- [Stored data entries]:
*** Block opens ***

Lemma computeListenerStatus_keeps invalid table l g :
  defaulted → l ∈ gw_Listeners gw → keptInvalid invalid g →
  ∃ g', computeListenerStatus client gw l table g = Ret g' ∧ keptInvalid invalid g'.
Proof.
  intros [Hd _] Hl Hg. destruct (Hd l Hl) as [Hr Hrefs]. unfold computeListenerStatus.
  destruct (supportedRouteGroupKinds_keeps invalid l g Hr Hg) as (g1 & ks & -> & Hg1). simpl.
  apply (keptInvalid_kinds _ (l_Name l) ks) in Hg1.
  destruct (badSelector l).
  { eexists. split; [done|]. apply keptInvalid_finish, keptInvalid_add; [by right; left|done]. }
  case_bool_decide; [eexists; split; [done|]; by apply keptInvalid_finish|].
  destruct (IsTLSListener l) eqn:Ht; [|eexists; split; [done|]; by apply keptInvalid_finish].
  unfold IsTLSListener in Ht. destruct (_ || _); [|done]. destruct (l_TLS l) as [tls|] eqn:El; [|done].
  destruct (resolveCertificates_keeps invalid l tls _ El (λ refs ref H1 H2, Hrefs tls refs ref eq_refl H1 H2) Hg1) as (g2 & -> & Hg2).
  simpl. eexists. split; [done|]. by apply keptInvalid_finish.
Qed.

Lemma computeAllListenerStatus_keeps g0 :
  defaulted → gsu_listenerStatus g0 = ∅ →
  ∃ g, computeAllListenerStatus client gw g0 = Ret g ∧ keptInvalid (invalidateListeners (gw_Listeners gw)) g.
Proof.
  intros Hd H0. unfold computeAllListenerStatus. set (invalid := invalidateListeners (gw_Listeners gw)).
  set (g1 := foldl _ g0 _). assert (keptInvalid invalid g1) as Hg1.
  { apply (foldl_map_range_inv keptInvalid).
    - split; [intros n s; by rewrite H0, lookup_empty|]. intros n c. by rewrite lookup_empty.
    - intros seen k c g Hk Hc HP. apply keptInvalid_flag; [done| |done].
      eapply invalidFrom_Some; [|exact Hc]. intros ??. by rewrite lookup_empty. }
  destruct (gofold_total (keptInvalid invalid) (λ g l, computeListenerStatus client gw l invalid g) g1 (gw_Listeners gw))
    as (g2 & -> & Hg2); [done|intros; by apply computeListenerStatus_keeps|].
  simpl. set (g3 := if forallb _ _ then _ else _).
  assert (keptInvalid invalid g3) as Hg3 by by (unfold g3; destruct (forallb _ _)).
  destruct (gw_BackendTLS gw) as [[ref|]|] eqn:Eb; [|by eexists..]. destruct Hd as [_ Hd]. destruct (Hd ref Eb) as [Hgr Hki].
  match goal with |- context [SecretRefToSecret ?p _ _ _ _ _] => set (provider := p) end.
  destruct (SecretRefToSecret_keeps (keptInvalid invalid) provider client (mkGroupKind GroupName GatewayAPIGatewayKind)
    (om_Namespace (gw_Meta gw)) ref g3) as (g4 & secret & -> & Hg4); [|done|done|done|by eexists].
  split; [|split; [|done]].
  - intros ref' st st' HP H. apply go_bind_Ret in H as (? & _ & H). apply go_bind_Ret in H as (? & _ & [= <-]). done.
  - intros ref' st [a Ha] [b Hb]. simpl. rewrite Ha, Hb. simpl. eauto.
Qed.
(* ===== verification/GatewayConfigFacts.v ===== *)
(** * Properties of the configuration of a gateway

    Which routes the generator writes and what their backends name, and what
    happens when two service ports share a name or two listeners a port. *)

From S2P Require Import Prelude Core K8sClient Cidr CidrFacts MeshConfig Catalog GatewayApi Gateway GatewayStatus GatewayFacts.
From S2P Require Import GatewayDemo GatewayStatusFacts GatewayBackends GatewayConfig.
Import Core.Core K8sClient.K8sClient Cidr.Cidr MeshConfig.MeshConfig GatewayApi.GatewayApi Gateway.Gateway.
Import GatewayStatus.GatewayStatus GatewayFacts.GatewayFacts GatewayStatusFacts.GatewayStatusFacts.
Import GatewayBackends.GatewayBackends GatewayConfig.GatewayConfig.

Module GatewayConfigFacts.

Lemma elem_of_indexed {A} (l : list A) x i : (x, i) ∈ indexed l → x ∈ l.
Proof. unfold indexed. apply elem_of_zip_l. Qed.

Section generator.
Context {SC : StatusConditions} {LS : LabelSelectors} {G : Globs} {MR : MapRange} {SS : SliceSort} {FH : FilterHash}.
Context (client : Cache) (gateway : Gateway) (flags : FeatureFlags).
Context (catalog : option Catalog.MeshCatalog) (decodeMeta : K8sService → string → MicroSvcMeta) (useEndpointSlices : bool).
Context (resolveFilterConfig : string → option LocalObjectReference → string).
Context (newHealthCheckConfig : option string → option string).

#[local] Abbreviation backendStep :=
  (backendRefStep client flags catalog decodeMeta useEndpointSlices newHealthCheckConfig) (only parsing).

*** Block closes ***

- [TASK ITEM]: Every single record must be transcribed exactly as it stands.

- [OUTPUT OF THE EXERCISE]:
Lemma computeListenerStatus_keeps invalid table l g :
  defaulted → l ∈ gw_Listeners gw → keptInvalid invalid g →
  ∃ g', computeListenerStatus client gw l table g = Ret g' ∧ keptInvalid invalid g'.
Proof.
  intros [Hd _] Hl Hg. destruct (Hd l Hl) as [Hr Hrefs]. unfold computeListenerStatus.
  destruct (supportedRouteGroupKinds_keeps invalid l g Hr Hg) as (g1 & ks & -> & Hg1). simpl.
  apply (keptInvalid_kinds _ (l_Name l) ks) in Hg1.
  destruct (badSelector l).
  { eexists. split; [done|]. apply keptInvalid_finish, keptInvalid_add; [by right; left|done]. }
  case_bool_decide; [eexists; split; [done|]; by apply keptInvalid_finish|].
  destruct (IsTLSListener l) eqn:Ht; [|eexists; split; [done|]; by apply keptInvalid_finish].
  unfold IsTLSListener in Ht. destruct (_ || _); [|done]. destruct (l_TLS l) as [tls|] eqn:El; [|done].
  destruct (resolveCertificates_keeps invalid l tls _ El (λ refs ref H1 H2, Hrefs tls refs ref eq_refl H1 H2) Hg1) as (g2 & -> & Hg2).
  simpl. eexists. split; [done|]. by apply keptInvalid_finish.
Qed.

Lemma computeAllListenerStatus_keeps g0 :
  defaulted → gsu_listenerStatus g0 = ∅ →
  ∃ g, computeAllListenerStatus client gw g0 = Ret g ∧ keptInvalid (invalidateListeners (gw_Listeners gw)) g.
Proof.
  intros Hd H0. unfold computeAllListenerStatus. set (invalid := invalidateListeners (gw_Listeners gw)).
  set (g1 := foldl _ g0 _). assert (keptInvalid invalid g1) as Hg1.
  { apply (foldl_map_range_inv keptInvalid).
    - split; [intros n s; by rewrite H0, lookup_empty|]. intros n c. by rewrite lookup_empty.
    - intros seen k c g Hk Hc HP. apply keptInvalid_flag; [done| |done].
      eapply invalidFrom_Some; [|exact Hc]. intros ??. by rewrite lookup_empty. }
  destruct (gofold_total (keptInvalid invalid) (λ g l, computeListenerStatus client gw l invalid g) g1 (gw_Listeners gw))
    as (g2 & -> & Hg2); [done|intros; by apply computeListenerStatus_keeps|].
  simpl. set (g3 := if forallb _ _ then _ else _).
  assert (keptInvalid invalid g3) as Hg3 by by (unfold g3; destruct (forallb _ _)).
  destruct (gw_BackendTLS gw) as [[ref|]|] eqn:Eb; [|by eexists..]. destruct Hd as [_ Hd]. destruct (Hd ref Eb) as [Hgr Hki].
  match goal with |- context [SecretRefToSecret ?p _ _ _ _ _] => set (provider := p) end.
  destruct (SecretRefToSecret_keeps (keptInvalid invalid) provider client (mkGroupKind GroupName GatewayAPIGatewayKind)
    (om_Namespace (gw_Meta gw)) ref g3) as (g4 & secret & -> & Hg4); [|done|done|done|by eexists].
  split; [|split; [|done]].
  - intros ref' st st' HP H. apply go_bind_Ret in H as (? & _ & H). apply go_bind_Ret in H as (? & _ & [= <-]). done.
  - intros ref' st [a Ha] [b Hb]. simpl. rewrite Ha, Hb. simpl. eauto.
Qed.
(* ===== verification/GatewayConfigFacts.v ===== *)
(** * Properties of the configuration of a gateway

    Which routes the generator writes and what their backends name, and what
    happens when two service ports share a name or two listeners a port. *)

From S2P Require Import Prelude Core K8sClient Cidr CidrFacts MeshConfig Catalog GatewayApi Gateway GatewayStatus GatewayFacts.
From S2P Require Import GatewayDemo GatewayStatusFacts GatewayBackends GatewayConfig.
Import Core.Core K8sClient.K8sClient Cidr.Cidr MeshConfig.MeshConfig GatewayApi.GatewayApi Gateway.Gateway.
Import GatewayStatus.GatewayStatus GatewayFacts.GatewayFacts GatewayStatusFacts.GatewayStatusFacts.
Import GatewayBackends.GatewayBackends GatewayConfig.GatewayConfig.

Module GatewayConfigFacts.

Lemma elem_of_indexed {A} (l : list A) x i : (x, i) ∈ indexed l → x ∈ l.
Proof. unfold indexed. apply elem_of_zip_l. Qed.

Section generator.
Context {SC : StatusConditions} {LS : LabelSelectors} {G : Globs} {MR : MapRange} {SS : SliceSort} {FH : FilterHash}.
Context (client : Cache) (gateway : Gateway) (flags : FeatureFlags).
Context (catalog : option Catalog.MeshCatalog) (decodeMeta : K8sService → string → MicroSvcMeta) (useEndpointSlices : bool).
Context (resolveFilterConfig : string → option LocalObjectReference → string).
Context (newHealthCheckConfig : option string → option string).

#[local] Abbreviation backendStep :=
  (backendRefStep client flags catalog decodeMeta useEndpointSlices newHealthCheckConfig) (only parsing).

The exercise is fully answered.